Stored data
===
(** * aptos_telegram_wall: the spam classifier and the offense ledger

    A shallow embedding of [main.go]: the classifier [IsSpam] with the two
    regular expressions and the keyword table of [NewSpamDetector], and the
    ledger [RecordSpam] over the [spam_records] table.

    Go strings are byte sequences: they are [string] here, one [ascii] per
    byte.  [regexp] and [strings.ToLower] read them as UTF-8, so the Go
    library functions that [IsSpam] calls are modelled down to
    [utf8.DecodeRuneInString].  [database/sql] is modelled as a keyed table
    with an explicit schedule of the errors the driver is going to return. *)

From Stdlib Require Import ZArith Lia List Bool Ascii String DecimalString.
From stdpp Require Import base gmap strings.
Import ListNotations.

Local Open Scope Z_scope.

(** A rune is a Go [int32]; a byte is a [Z] in [0, 256). *)
Abbreviation rune := Z.

Definition ch (c : ascii) : Z := Z.of_N (N_of_ascii c).
Arguments ch c%_char.

Fixpoint bytes (s : string) : list Z :=
  match s with
  | EmptyString => []
  | String c s' => ch c :: bytes s'
  end.

(** [byte(r)]: the low eight bits. *)
Definition byte (b : Z) : ascii := ascii_of_N (Z.to_N (b mod 256)).

Fixpoint of_bytes (l : list Z) : string :=
  match l with
  | [] => EmptyString
  | b :: l' => String (byte b) (of_bytes l')
  end.

(** ** unicode/utf8 *)
Module utf8.

Definition RuneError : rune := 0xFFFD.
Definition RuneSelf : Z := 0x80.
Definition MaxRune : rune := 0x10FFFF.

Definition surrogateMin : Z := 0xD800.
Definition surrogateMax : Z := 0xDFFF.

Definition tx : Z := 0x80.
Definition t2 : Z := 0xC0.
Definition t3 : Z := 0xE0.
Definition t4 : Z := 0xF0.

Definition maskx : Z := 0x3F.
Definition mask2 : Z := 0x1F.
Definition mask3 : Z := 0x0F.
Definition mask4 : Z := 0x07.

Definition rune1Max : Z := 0x7F.
Definition rune2Max : Z := 0x7FF.
Definition rune3Max : Z := 0xFFFF.

Definition locb : Z := 0x80.
Definition hicb : Z := 0xBF.

(** Entries of the table [first]: the low bits are the size of the
    encoding, the high bits index [acceptRanges]. *)
Definition xx : Z := 0xF1.
Definition as_ : Z := 0xF0.
Definition s1 : Z := 0x02.
Definition s2 : Z := 0x13.
Definition s3 : Z := 0x03.
Definition s4 : Z := 0x23.
Definition s5 : Z := 0x34.
Definition s6 : Z := 0x04.
Definition s7 : Z := 0x44.

Definition first (b : Z) : Z :=
  if b <=? 0x7F then as_
  else if b <=? 0xC1 then xx
  else if b <=? 0xDF then s1
  else if b =? 0xE0 then s2
  else if b <=? 0xEC then s3
  else if b =? 0xED then s4
  else if b <=? 0xEF then s3
  else if b =? 0xF0 then s5
  else if b <=? 0xF3 then s6
  else if b =? 0xF4 then s7
  else xx.

Definition acceptRanges (i : Z) : Z * Z :=
  if i =? 0 then (locb, hicb)
  else if i =? 1 then (0xA0, hicb)
  else if i =? 2 then (locb, 0x9F)
  else if i =? 3 then (0x90, hicb)
  else if i =? 4 then (locb, 0x8F)
  else (0, 0).

Definition DecodeRuneInString (s : list Z) : rune * nat :=
  match s with
  | [] => (RuneError, 0%nat)
  | s0 :: _ =>
    let x := first s0 in
    if as_ <=? x then ((if x =? xx then RuneError else s0), 1%nat)
    else
      let sz := Z.to_nat (Z.land x 7) in
      let accept := acceptRanges (Z.shiftr x 4) in
      if (length s <? sz)%nat then (RuneError, 1%nat)
      else
        let s1 := nth 1 s 0 in
        if (s1 <? fst accept) || (snd accept <? s1) then (RuneError, 1%nat)
        else if (sz <=? 2)%nat then
          (Z.lor (Z.shiftl (Z.land s0 mask2) 6) (Z.land s1 maskx), 2%nat)
        else
          let s2 := nth 2 s 0 in
          if (s2 <? locb) || (hicb <? s2) then (RuneError, 1%nat)
          else if (sz <=? 3)%nat then
            (Z.lor (Z.lor (Z.shiftl (Z.land s0 mask3) 12)
                          (Z.shiftl (Z.land s1 maskx) 6))
                   (Z.land s2 maskx), 3%nat)
          else
            let s3 := nth 3 s 0 in
            if (s3 <? locb) || (hicb <? s3) then (RuneError, 1%nat)
            else
              (Z.lor (Z.lor (Z.lor (Z.shiftl (Z.land s0 mask4) 18)
                                   (Z.shiftl (Z.land s1 maskx) 12))
                            (Z.shiftl (Z.land s2 maskx) 6))
                     (Z.land s3 maskx), 4%nat)
  end.

(** [r] seen as a [uint32]. *)
Definition uint32 (r : rune) : Z := r mod 2 ^ 32.

Definition appendRuneNonASCII (p : list Z) (r : rune) : list Z :=
  let i := uint32 r in
  let three (r : rune) :=
    [Z.lor t3 (Z.shiftr r 12 mod 256);
     Z.lor tx (Z.land (Z.shiftr r 6 mod 256) maskx);
     Z.lor tx (Z.land (r mod 256) maskx)] in
  if i <=? rune2Max then
    p ++ [Z.lor t2 (Z.shiftr r 6 mod 256); Z.lor tx (Z.land (r mod 256) maskx)]
  else if (MaxRune <? i) || ((surrogateMin <=? i) && (i <=? surrogateMax)) then
    p ++ three RuneError
  else if i <=? rune3Max then
    p ++ three r
  else
    p ++ [Z.lor t4 (Z.shiftr r 18 mod 256);
          Z.lor tx (Z.land (Z.shiftr r 12 mod 256) maskx);
          Z.lor tx (Z.land (Z.shiftr r 6 mod 256) maskx);
          Z.lor tx (Z.land (r mod 256) maskx)].

Definition AppendRune (p : list Z) (r : rune) : list Z :=
  if uint32 r <=? rune1Max then p ++ [r mod 256]
  else appendRuneNonASCII p r.

(** The runes a [for _, c := range s] loop sees, which are also the ones
    [regexp] steps through: [DecodeRuneInString] again and again, an
    invalid byte being one [RuneError] of width 1.  The fuel is the
    number of bytes: every step consumes at least one. *)
Fixpoint decode (fuel : nat) (s : list Z) : list rune :=
  match fuel, s with
  | S fuel', _ :: _ =>
    let '(r, size) := DecodeRuneInString s in
    r :: decode fuel' (drop size s)
  | _, _ => []
  end.

Definition runes (s : list Z) : list rune := decode (length s) s.

End utf8.

(** ** unicode *)
Module unicode.

Definition MaxASCII : rune := 0x7F.

(** [unicode.CaseRanges] is a table of the Go distribution, not of this
    repository: [To(LowerCase, r)] for the runes above [MaxASCII] is a
    parameter of the development. *)
Class CaseRanges := { To_LowerCase : rune -> rune }.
===
● WHAT IS EXPECTED
Please return exactly the lines from the opening line of the data above through the line with "library functions that", both included and nothing else.

● SOLUTION TO THIS TASK
(** * aptos_telegram_wall: the spam classifier and the offense ledger

    A shallow embedding of [main.go]: the classifier [IsSpam] with the two
    regular expressions and the keyword table of [NewSpamDetector], and the
    ledger [RecordSpam] over the [spam_records] table.

    Go strings are byte sequences: they are [string] here, one [ascii] per
    byte.  [regexp] and [strings.ToLower] read them as UTF-8, so the Go
    library functions that [IsSpam] calls are modelled down to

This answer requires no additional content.